Background: Type 2 Diabetes Mellitus (T2DM) affects 10.5% of the US population (~34.2 million people). While previous studies have shown that high intake of sodium is associated with the worsening of the T2DM parameters, it is unclear whether dietary sodium intake is associated with incidence of T2DM. We prospectively examined the association of sodium and potassium intake and risk for T2DM among participants of the Million Veteran Program (MVP). Methods: Between 2011 to 2020, 379,852 participants from the MVP completed a semi-quantitative food frequency questionnaire (sFFQ).
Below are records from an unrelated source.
(* ===== verification/InputQueue.v ===== *)
(** * The input channel

    Models src/src/rdp/server/input_handler.rs: the bounded queue between the
    protocol library's synchronous callbacks and the worker that injects the events
    into the session, the Unicode and clipboard paste paths for text without a key,
    and the failure accounting.  It composes Keyboard.v, Mouse.v, Coordinates.v and
    the events of Supervision.v.  The session, the clipboard and the client's
    pointer channel are asked through [Backend], whose answers may depend on all
    that happened before.  The log lines and the flags that only guard one are left
    out, and so is the queue's end when the last handle to it is dropped. *)
From S2P Require Import Prelude Text Float InputMapper Keyboard Coordinates Mouse.
From S2P Require Egfx Supervision.
Import Keys.

(** ** Text without a key *)

(** [input_handler.rs:28-31 CjkPasteBuffer] *)
Record CjkPasteBuffer := mkCjk { buf : str; pending_high_surrogate : option Z }.
(** [input_handler.rs:34-39 new] *)
Definition cjk_new : CjkPasteBuffer := mkCjk [] None.
(** [input_handler.rs:41-43 push_char] *)
Definition push_char (c : Z) (b : CjkPasteBuffer) : CjkPasteBuffer := mkCjk (buf b ++ [c]) (pending_high_surrogate b).

Definition is_high_surrogate (u : Z) : bool := (0xD800 <=? u) && (u <=? 0xDBFF).
Definition is_low_surrogate (u : Z) : bool := (0xDC00 <=? u) && (u <=? 0xDFFF).
(* ===== verification/SesConfig.v ===== *)
(** * Session manager configuration

    Models the configuration half of src/src/sesman/state.rs and the defaults of
    src/src/sesman/mod.rs: the schema, its validation and its INI reader and
    writer.  Paths are their text; the process environment is a record. *)
From S2P Require Import Prelude Text Auth SesProcess.

(** ** Paths *)
Definition is_absolute (p : str) : bool := starts_with (lit "/") p.
(** [a.join(b)] *)
Definition path_join (a b : str) : str :=
  if is_absolute b then b
  else match a with
       | [] => b
       | _ => if ends_with 47 a then a ++ b else a ++ lit "/" ++ b
       end.

(** ** What the process environment provides *)
Record Environ := mkEnviron {
  xdg_runtime_dir_var : option str;
  wlr_renderer_var : option str;
  render_device_var : option str;
  own_uid : Z;
  own_name : option str;
}.

(** ** Schema *)

(** [sesman/state.rs:28-31 SessionSize] *)
Record SessionSize := mkSize { size_width : Z; size_height : Z }.

(** [sesman/state.rs:74-82 ReadinessCheck] *)
Inductive ReadinessCheck := ProcessAlive | UnixSocket (path : str) | NoCheck.

(** [sesman/state.rs:52-69 ComponentConfig] *)
Record ComponentConfig := mkComponent {
  comp_name : str;
  command : str;
  args : list str;
  env : list (str * str);
  working_dir : option str;
  log_path : option str;
  readiness : ReadinessCheck;
  required : bool;
  startup_delay_ms : Z;
}.

(** [sesman/state.rs:86-115 SesmanConfig] *)
Record SesmanConfig := mkConfig {
  session_name : str;
  user : str;
  xdg_runtime_dir : str;
  state_dir : str;
  log_dir : str;
  default_size : SessionSize;
  start_timeout_ms : Z;
  stop_timeout_ms : Z;
  idle_timeout_ms : Z;
  environment : list (str * str);
  cleanup_paths : list str;
  cleanup_globs : list str;
  components : list ComponentConfig;
}.

(** ** Defaults *)

(** [sesman/mod.rs:43-43 STATE_VERSION] *)
Definition STATE_VERSION : Z := 2.
(** [sesman/mod.rs:44-44 DEFAULT_SESSION_NAME] *)
Definition DEFAULT_SESSION_NAME : str := lit "default".
(** [sesman/mod.rs:45-46 DEFAULT_WIDTH] *)
Definition default_session_size : SessionSize := mkSize 1920 1080.
(** [sesman/mod.rs:47-47 DEFAULT_START_TIMEOUT_MS] *)
Definition DEFAULT_START_TIMEOUT_MS : Z := 15000.
(** [sesman/mod.rs:48-48 DEFAULT_STOP_TIMEOUT_MS] *)
Definition DEFAULT_STOP_TIMEOUT_MS : Z := 10000.
(** [sesman/mod.rs:49-49 DEFAULT_IDLE_TIMEOUT_MS] *)
Definition DEFAULT_IDLE_TIMEOUT_MS : Z := 30 * 60 * 1000.
(** The items between the commas, before they are unquoted. *)
Lemma split_items v vs : Forall listable (v :: vs) ->
  map trim (split_on 44 (join (lit ", ") (map format_ini_scalar (v :: vs)))) = map format_ini_scalar (v :: vs).
Proof.
  revert v. induction vs as [|w vs IH]; intros v [Hv Hvs]%Forall_cons.
  - cbn [map join]. rewrite split_on_none by (by apply format_no_comma). cbn [map].
    by rewrite trim_edges by (apply format_edges, Hv).
  - change (join (lit ", ") (map format_ini_scalar (v :: w :: vs)))
      with (format_ini_scalar v ++ 44 :: 32 :: join (lit ", ") (map format_ini_scalar (w :: vs))).
    rewrite split_on_stop by (by apply format_no_comma). specialize (IH w Hvs).
    cbn [split_on]. change (32 =? 44) with false. cbn iota.
    cbn [map]. rewrite trim_edges by (apply format_edges, Hv). f_equal.
    change (map format_ini_scalar (w :: vs)) with (format_ini_scalar w :: map format_ini_scalar vs) in *.
    etrans; [|exact IH]. by destruct (split_on 44 (join _ _)) as [|i its].
Qed.

Lemma parse_format_list vs : Forall listable vs ->
  parse_ini_list (unquote_ini_scalar (format_ini_list vs)) = vs.
Proof.
  intros H.
  assert (trim (format_ini_list vs) = format_ini_list vs) as Ht.
  { apply trim_edges. split; [done|]. unfold format_ini_list. by rewrite !rev_app_distr. }
  rewrite unquote_calm by done. unfold parse_ini_list. rewrite Ht. unfold format_ini_list.
  rewrite strip_prefix_app. cbn [mbind option_bind]. rewrite strip_suffix_app. cbn [or_default].
  destruct vs as [|v vs]; [done|]. rewrite split_items by done.
  assert (forall l, Forall listable l ->
    map unquote_ini_scalar (List.filter (fun i => negb (bool_decide (i = []))) (map format_ini_scalar l)) = l) as Hl.
  { clear. induction 1 as [|v l [Hv _] Hl IH]; [done|]. cbn [map List.filter].
    rewrite bool_decide_false by (by apply format_edges). cbn [negb map]. by rewrite unquote_format, IH. }
  by apply Hl.
Qed.
(** [sesman/mod.rs:154-242 status] *)
Definition status : M SessionStatus :=
  let path := state_path config in
  let! r := attempt (read_state_file path) in
  let! st := match r with
             | Ok content => match from_json content with Some s => ret (Some s) | None => fail (BadJson path) end
             | Err (IoNotFound _) => ret None
             | Err e => fail e
             | Panic => lift Panic
             end in
  match st with
  | None => ret (mkStatus Missing path None [])
  | Some s =>
      let! owned := reading 3 (fun v => state_belongs_to_config v s) in
      let! counts := (if owned : bool then
                        let! r := classify s (components config) in
                        ret (r.1, r.2 ++ removed_components s)
                      else ret (0%nat, [lit "session-registry"])) in
      let dead := snd counts in
      let h := if bool_decide (dead = []) then Healthy else if bool_decide (fst counts = 0%nat) then Dead else Degraded in
      ret (mkStatus h path (Some s) dead)
  end.

(** [sesman/mod.rs:518-528 status_can_serve] *)
Definition status_can_serve (s : SessionStatus) : bool :=
  bool_decide (health s = Healthy)
  || (bool_decide (health s = Degraded)
      && forallb (fun n => match find_config n with Some c => negb (required c) | None => false end) (dead_components s)).

(** ** Stopping *)

(** The check made once per component before anything is signalled.
    [sesman/mod.rs:424-432 stop_state] *)
Definition authorize (owned : bool) (c : ComponentState) : M bool :=
  let! m := (if owned then matches c Signal else ret false) in
  ret (m && (negb (process_group c) || bool_decide (pgid c = Some (pid c)))).

(** [sesman/mod.rs:433-440 stop_state] *)
Definition target_alive (t : bool * ComponentState) : M bool :=
  let '(authorized, c) := t in
  if authorized then
    if process_group c then sys (fun i => process_group_alive (os i) (pid c)) else matches c Signal
  else ret false.

(** [sesman/mod.rs:441-447 stop_state] *)
Definition all_targets_stopped (ts : list (bool * ComponentState)) : M bool :=
  all_m (fun t => let! a := target_alive t in ret (negb a)) ts.

(** [process.rs:229-238 signal_process] *)
Definition signal_process (c : ComponentState) (sig : Sig) : M unit :=
  let target := if process_group c then - pid c else pid c in
  do! emit (Signalled target sig) in
  may_fail (SignalFailed (pid c) (process_group c)).

(** One pass over the targets, last started first.  [sesman/mod.rs:449-460 stop_state] *)
Definition signal_all (sig : Sig) (ts : list (bool * ComponentState)) : M unit :=
  for_each (rev ts) (fun t =>
    let! alive := target_alive t in
    when alive (
      let! r := attempt (signal_process t.2 sig) in
      match r with
      | Ok _ => ret tt
      | Err e => let! still := target_alive t in if still : bool then fail e else ret tt
      | Panic => lift Panic
      end)).

(** [while now < deadline && !all_targets_stopped() { sleep(100ms) }]; the fuel is
    never exhausted ([SesStart.wait_stopped_extra]).  [sesman/mod.rs:462-465 stop_state] *)
Fixpoint wait_stopped (fuel : nat) (deadline : Z) (ts : list (bool * ComponentState)) : M unit :=
  match fuel with
  | O => ret tt
  | S fuel =>
      let! t := instant_now in
      if t <? deadline then
        let! stopped := all_targets_stopped ts in
        if stopped : bool then ret tt
        else do! sleep (ms 100) in wait_stopped fuel deadline ts
      else ret tt
  end.
(** Iterations of a loop that sleeps 100 ms, within [timeout] milliseconds. *)
Definition poll_fuel (timeout : Z) : nat := Z.to_nat (timeout / 100 + 2).

Definition wait_for_stop (ts : list (bool * ComponentState)) : M unit :=
  let! t := instant_now in
  wait_stopped (poll_fuel (stop_timeout_ms config)) (t + ms (stop_timeout_ms config)) ts.

(** [sesman/mod.rs:486-492 stop_state] *)
Fixpoint survivors (ts : list (bool * ComponentState)) : M (list str) :=
  match ts with
  | [] => ret []
  | t :: ts =>
      let! alive := target_alive t in
      let! rest := survivors ts in
      ret (if alive : bool then cs_name t.2 :: rest else rest)
  end.

(** [sesman/mod.rs:690-692 cleanup_runtime_paths] *)
Definition cleanup_runtime : M unit := cleanup_runtime_paths (cleanup_paths config) (cleanup_globs config).

(** [sesman/mod.rs:418-504 stop_state] *)
Definition stop_state (s : SessionState) : M unit :=
  let! owned := reading 3 (fun v => state_belongs_to_config v s) in
  let! authorized := map_m (authorize owned) (st_components s) in
  let ts := combine authorized (st_components s) in
  do! signal_all SIGTERM ts in
  do! wait_for_stop ts in
  do! signal_all SIGKILL ts in
  do! wait_for_stop ts in
  let! left_over := survivors ts in
  if bool_decide (left_over <> []) then fail (SurvivedKill left_over)
  else do! cleanup_runtime in remove_state_file (state_path config).

(** [sesman/mod.rs:410-416 stop_locked] *)
Definition stop_locked : M unit :=
  let! st := status in
  match state st with None => ret tt | Some s => stop_state s end.

(** [sesman/mod.rs:245-249 stop] *)
Definition stop : M SessionStatus := with_lock (do! stop_locked in status).

(** ** Clients and idleness *)

(** [sesman/mod.rs:389-394 idle_deadline_after] *)
Definition idle_deadline_after (base : Z) : M (option Z) :=
  if idle_timeout_ms config =? 0 then ret None
  else match date_add base (ms (as_i64 (idle_timeout_ms config))) with
       | Some t => ret (Some t)
       | None => lift Panic
       end.

(** [sesman/mod.rs:400-408 effective_idle_deadline] *)
Definition effective_idle_deadline (s : SessionState) : M (option Z) :=
  match idle_deadline_at s with
  | Some d => ret (Some d)
  | None =>
      if idle_timeout_ms config =? 0 then ret None
      else match last_disconnected_at s with None => ret None | Some t => idle_deadline_after t end
  end.

Definition touch (s : SessionState) : M SessionState := let! t := utc_now in ret (mark_updated t s).

(** [sesman/mod.rs:257-272 bind_single_client] *)
Definition bind_single_client : M SessionStatus :=
  with_lock (
    let! st := status in
    if negb (status_can_serve st) then fail (CannotBind (health st))
    else match state st with
         | None => fail NoState
         | Some s =>
             let! s := touch (set_clients 1 None None s) in
             do! write_state s in
             status
         end).

(** [sesman/mod.rs:276-289 unbind_single_client] *)
Definition unbind_single_client : M SessionStatus :=
  with_lock (
    let! st := status in
    match state st with
    | None => ret st
    | Some s =>
        let! now := utc_now in
        let! deadline := idle_deadline_after now in
        let! s := touch (set_clients 0 (Some now) deadline s) in
        do! write_state s in
        status
    end).

(** [sesman/mod.rs:292-307 disconnect_client] *)
Definition disconnect_client : M SessionStatus :=
  with_lock (
    let! st := status in
    match state st with
    | None => ret st
    | Some s =>
        let n := sat_sub (active_clients s) 1 in
        let! s := (if n =? 0 then
                     let! now := utc_now in
                     let! deadline := idle_deadline_after now in
                     ret (set_clients n (Some now) deadline s)
                   else ret (set_clients n (last_disconnected_at s) (idle_deadline_at s) s)) in
        let! s := touch s in
        do! write_state s in
        status
    end).

(** [sesman/mod.rs:361-385 cleanup_idle_locked] *)
Definition cleanup_idle_locked : M bool :=
  let! st := status in
  match health st, state st with
  | Missing, _ | _, None => ret false
  | _, Some s =>
      if active_clients s >? 0 then ret false
      else
        let! deadline := effective_idle_deadline s in
        match deadline with
        | None => ret false
        | Some d =>
            let! now := utc_now in
            if now <? d then ret false
            else do! stop_locked in ret true
        end
  end.
(* ===== verification/Connection.v ===== *)
(** * Connection deadlines and cancellation

    Models the part of src/src/rdp/server/production.rs that runs one RDP
    connection: the accept loop's retry policy, and [run_with_connection_timeouts],
    which ends a connection at its deadline or when its session becomes invalid
    but never while the binder is admitting it.  Instants and durations are
    nanoseconds. *)
From S2P Require Import Prelude Text.

(** ** Policies *)

(** [production.rs:81-84 ProductionChannelPolicy] *)
Record ProductionChannelPolicy := mkChannels { clipboard_channel : bool; input_channel : bool }.

(** [production.rs:86-91 production_channel_policy] *)
Definition production_channel_policy (clipboard_enabled view_only : bool) : ProductionChannelPolicy :=
  mkChannels (clipboard_enabled && negb view_only) (negb view_only).

(** ** Accepting connections *)

(** [ErrorKind] and errno of a failed accept; the kinds the code does not
    distinguish are [OtherKind]. *)
Inductive ErrorKind := ConnectionAborted | ConnectionReset | Interrupted | TimedOut | WouldBlock | OtherKind.
#[export] Instance ErrorKind_eq_dec : EqDecision ErrorKind.
Proof. solve_decision. Defined.
Record io_error := mkIoError { kind : ErrorKind; raw_os_error : option Z }.

Definition ENOMEM : Z := 12.
Definition ENFILE : Z := 23.
Definition EMFILE : Z := 24.
Definition ENOBUFS : Z := 105.

(** [production.rs:258-274 is_recoverable_accept_error] *)
Definition is_recoverable_accept_error (e : io_error) : bool :=
  match kind e with
  | ConnectionAborted | ConnectionReset | Interrupted | TimedOut | WouldBlock => true
  | OtherKind =>
      match raw_os_error e with
      | Some n => (n =? EMFILE) || (n =? ENFILE) || (n =? ENOBUFS) || (n =? ENOMEM)
      | None => false
      end
  end.

(** [production.rs:94-94 MAX_ACCEPT_RETRY_DELAY] *)
Definition MAX_ACCEPT_RETRY_DELAY : Z := secs 1.

(** [production.rs:276-279 accept_retry_delay] *)
Definition accept_retry_delay (consecutive_errors : Z) : Z :=
  let shift := Z.min (Z.max (consecutive_errors - 1) 0) 7 in
  ms (Z.min (Z.shiftl 10 shift) (MAX_ACCEPT_RETRY_DELAY / 1000000)).

(** One run of the inner accept loop over the results of [accept]: the delays slept
    and how it ended; [None] when it still waits.
    [production.rs:471-491 run] *)
Fixpoint accept_loop {A} (results : list (A + io_error)) (errors : Z) : list Z * option (A + io_error) :=
  match results with
  | [] => ([], None)
  | inl accepted :: _ => ([], Some (inl accepted))
  | inr e :: results =>
      if is_recoverable_accept_error e then
        let errors := Z.min (errors + 1) u32_max in
        let '(delays, r) := accept_loop results errors in (accept_retry_delay errors :: delays, r)
      else ([], Some (inr e))
  end.

(** ** Deadlines *)

(** [production.rs:103-106 ConnectionTimeoutPhase] *)
Inductive ConnectionTimeoutPhase := PreAuth | SessionPhase.
(** [production.rs:109-112 SelectedConnectionTimeout] *)
Record SelectedConnectionTimeout := mkTimeout { deadline : Z; phase : ConnectionTimeoutPhase }.
(** [production.rs:115-118 ConnectionCancellation] *)
Inductive ConnectionCancellation := Timeout (p : ConnectionTimeoutPhase) | SessionInvalid.
(** [production.rs:121-124 CancellationDecision] *)
Inductive CancellationDecision := Cancel | DeferUntilAdmissionFinishes.

(** [production.rs:93-93 PRE_AUTH_TIMEOUT] *)
Definition PRE_AUTH_TIMEOUT : Z := secs 30.

(** [production.rs:126-135 cancellation_decision] *)
Definition cancellation_decision (admission_started admission_finished : bool) : CancellationDecision :=
  if admission_started && negb admission_finished then DeferUntilAdmissionFinishes else Cancel.

(** An [Instant] holds its seconds in an [i64]; a sum beyond it panics. *)
Definition instant_limit : Z := secs (i64_max + 1).
Definition instant_add (t d : Z) : outcome Empty_set Z := if t + d <? instant_limit then Ok (t + d) else Panic.

(** [production.rs:155-176 selected_connection_timeout] *)
Definition selected_connection_timeout (started : Z) (admission_started : bool) (session_timeout : option Z)
    : outcome Empty_set (option SelectedConnectionTimeout) :=
  session ← match session_timeout with
            | Some timeout => d ← instant_add started timeout; Ok (Some (mkTimeout d SessionPhase))
            | None => Ok None
            end;
  if admission_started then Ok session
  else
    d ← instant_add started PRE_AUTH_TIMEOUT;
    let pre_auth := mkTimeout d PreAuth in
    match session with
    | Some s => if deadline s <=? deadline pre_auth then Ok (Some s) else Ok (Some pre_auth)
    | None => Ok (Some pre_auth)
    end.

(** [0] means no timeout.  [production.rs:463-464 run] *)
Definition configured_timeout (session_timeout : Z) : option Z :=
  if session_timeout =? 0 then None else Some (secs session_timeout).

(** ** One connection

    The flags the binder and the loop share, with the permits their [Notify]s
    store.  The permits of the admission notifications outlive a connection. *)
Record Flags := mkFlags {
  started : bool; finished : bool;
  started_permit : bool; finished_permit : bool; invalid_permit : bool }.

(** Entering [bind_connection], and the drop of its guard when it returns.
    [production.rs:858-864 bind_connection] *)
Definition enter (f : Flags) : Flags := mkFlags true false true (finished_permit f) (invalid_permit f).
(** [production.rs:149-152 drop] *)
Definition leave (f : Flags) : Flags := mkFlags (started f) true (started_permit f) true (invalid_permit f).

Inductive admission := Enter | Leave.
#[export] Instance admission_eq_dec : EqDecision admission.
Proof. solve_decision. Defined.
Definition admit_step (f : Flags) (a : admission) : Flags := match a with Enter => enter f | Leave => leave f end.

(** What one poll of the task meets: the time the timers have reached, whether
    the watcher has called [notify_one] since the last poll, and what polling the
    connection does. *)
Record Poll (R : Type) := mkPoll { at_time : Z; invalidated : bool; progress : list admission; ready : option R }.
Arguments mkPoll {_}. Arguments at_time {_}. Arguments invalidated {_}. Arguments progress {_}. Arguments ready {_}.

(** The loop either waits in its [select!], with the values read at its top, or
    polls the connection a last time before it cancels. *)
Inductive Mode :=
| Last (c : ConnectionCancellation)
| Select (admitted seen_finished : bool) (pending : option ConnectionCancellation) (timeout : option SelectedConnectionTimeout).

Section connection.
Context {R : Type} (begun : Z) (session_timeout : option Z).

(** [production.rs:194-220 run_with_connection_timeouts] *)
Definition loop_top (pending : option ConnectionCancellation) (f : Flags) : outcome Empty_set Mode :=
  let select :=
    timeout ← match pending with None => selected_connection_timeout begun (started f) session_timeout | Some _ => Ok None end;
    Ok (Select (started f) (finished f) pending timeout) in
  match pending with
  | Some c => match cancellation_decision (started f) (finished f) with Cancel => Ok (Last c) | DeferUntilAdmissionFinishes => select end
  | None => select
  end.

Inductive next := Return (r : R + ConnectionCancellation) | Loop (pending : option ConnectionCancellation) | Wait.

(** A cancellation that may have to wait for the binder.
    [production.rs:228-239 run_with_connection_timeouts] *)
Definition cancel (c : ConnectionCancellation) (f : Flags) : next :=
  match cancellation_decision (started f) (finished f) with
  | DeferUntilAdmissionFinishes => Loop (Some c)
  | Cancel => Return (inr c)
  end.

(** The branches in their order, [biased]; a branch whose guard fails is not polled.
    [production.rs:222-254 run_with_connection_timeouts] *)
Definition poll_select (p : Poll R) (f : Flags) (admitted seen_finished : bool)
    (pending : option ConnectionCancellation) (timeout : option SelectedConnectionTimeout) : next * Flags :=
  let f := foldl admit_step f (progress p) in
  match ready p with
  | Some r => (Return (inl r), f)
  | None =>
      if negb admitted && started_permit f then
        (Loop pending, mkFlags (started f) (finished f) false (finished_permit f) (invalid_permit f))
      else if bool_decide (is_Some pending) && negb seen_finished && finished_permit f then
        (Loop pending, mkFlags (started f) (finished f) (started_permit f) false (invalid_permit f))
      else if bool_decide (pending = None) && invalid_permit f then
        (cancel SessionInvalid f, mkFlags (started f) (finished f) (started_permit f) (finished_permit f) false)
      else match timeout with
           | Some t => if deadline t <=? at_time p then (cancel (Timeout (phase t)) f, f) else (Wait, f)
           | None => (Wait, f)
           end
  end.

Definition notice (p : Poll R) (f : Flags) : Flags :=
  mkFlags (started f) (finished f) (started_permit f) (finished_permit f) (invalid_permit f || invalidated p).

(** How a connection stands after its polls, with the polls it did not need. *)
Inductive progress_report := Running (m : Mode) (f : Flags) | Ended (r : R + ConnectionCancellation) (f : Flags) (rest : list (Poll R)) | Panicked.

(** [production.rs:178-256 run_with_connection_timeouts] *)
Fixpoint drive (polls : list (Poll R)) (m : Mode) (f : Flags) : progress_report :=
  match polls with
  | [] => Running m f
  | p :: polls =>
      let f := notice p f in
      match m with
      | Last c =>
          let f := foldl admit_step f (progress p) in
          Ended (match ready p with Some r => inl r | None => inr c end) f polls
      | Select admitted seen_finished pending timeout =>
          let '(n, f) := poll_select p f admitted seen_finished pending timeout in
          match n with
          | Return r => Ended r f polls
          | Loop pending => match loop_top pending f with Ok m => drive polls m f | _ => Panicked end
          | Wait => drive polls m f
          end
      end
  end.

(** The flags are reset before a connection and its [connection_invalid] is new.
    [production.rs:499-518 run] *)
Definition run_with_connection_timeouts (f : Flags) (polls : list (Poll R)) : progress_report :=
  let f := mkFlags false false (started_permit f) (finished_permit f) false in
  match loop_top None f with Ok m => drive polls m f | _ => Panicked end.
End connection.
Incidence of T2DM was ascertained using ICD-9 code 258.xx from electronic health records. We used Cox proportional hazards model to calculate hazard ratio (HR) with 95% confidence intervals (CIs) for T2DM adjusting for confounding factors. Results: Among the 234,721 veterans analyzed, mean age was 65 years (age range 19-106), 91% were male, and 88% were Caucasian. The observed energy-adjusted mean sodium intake was 1222 mg/day (1103 for females, 1234 for males) and potassium intake was 2596 mg/day (2534 for females, 2602 for males). During a mean follow-up of 4.4 years, 8,753 participants developed T2DM. After adjusting for confounding factors, a higher sodium intake was associated with 11% higher risk of T2DM (HR: 1.11, 95% CI: 1.04, 1.19, p-trend=0.0006); while a higher potassium intake was associated with a 6% lower risk of T2DM (HR: 0.94, 95% CI: 0.92, 0.97) (Figure). Conclusion: Higher intake of dietary sodium and lower intake of dietary potassium were each associated with a higher risk of developing T2DM among US veterans.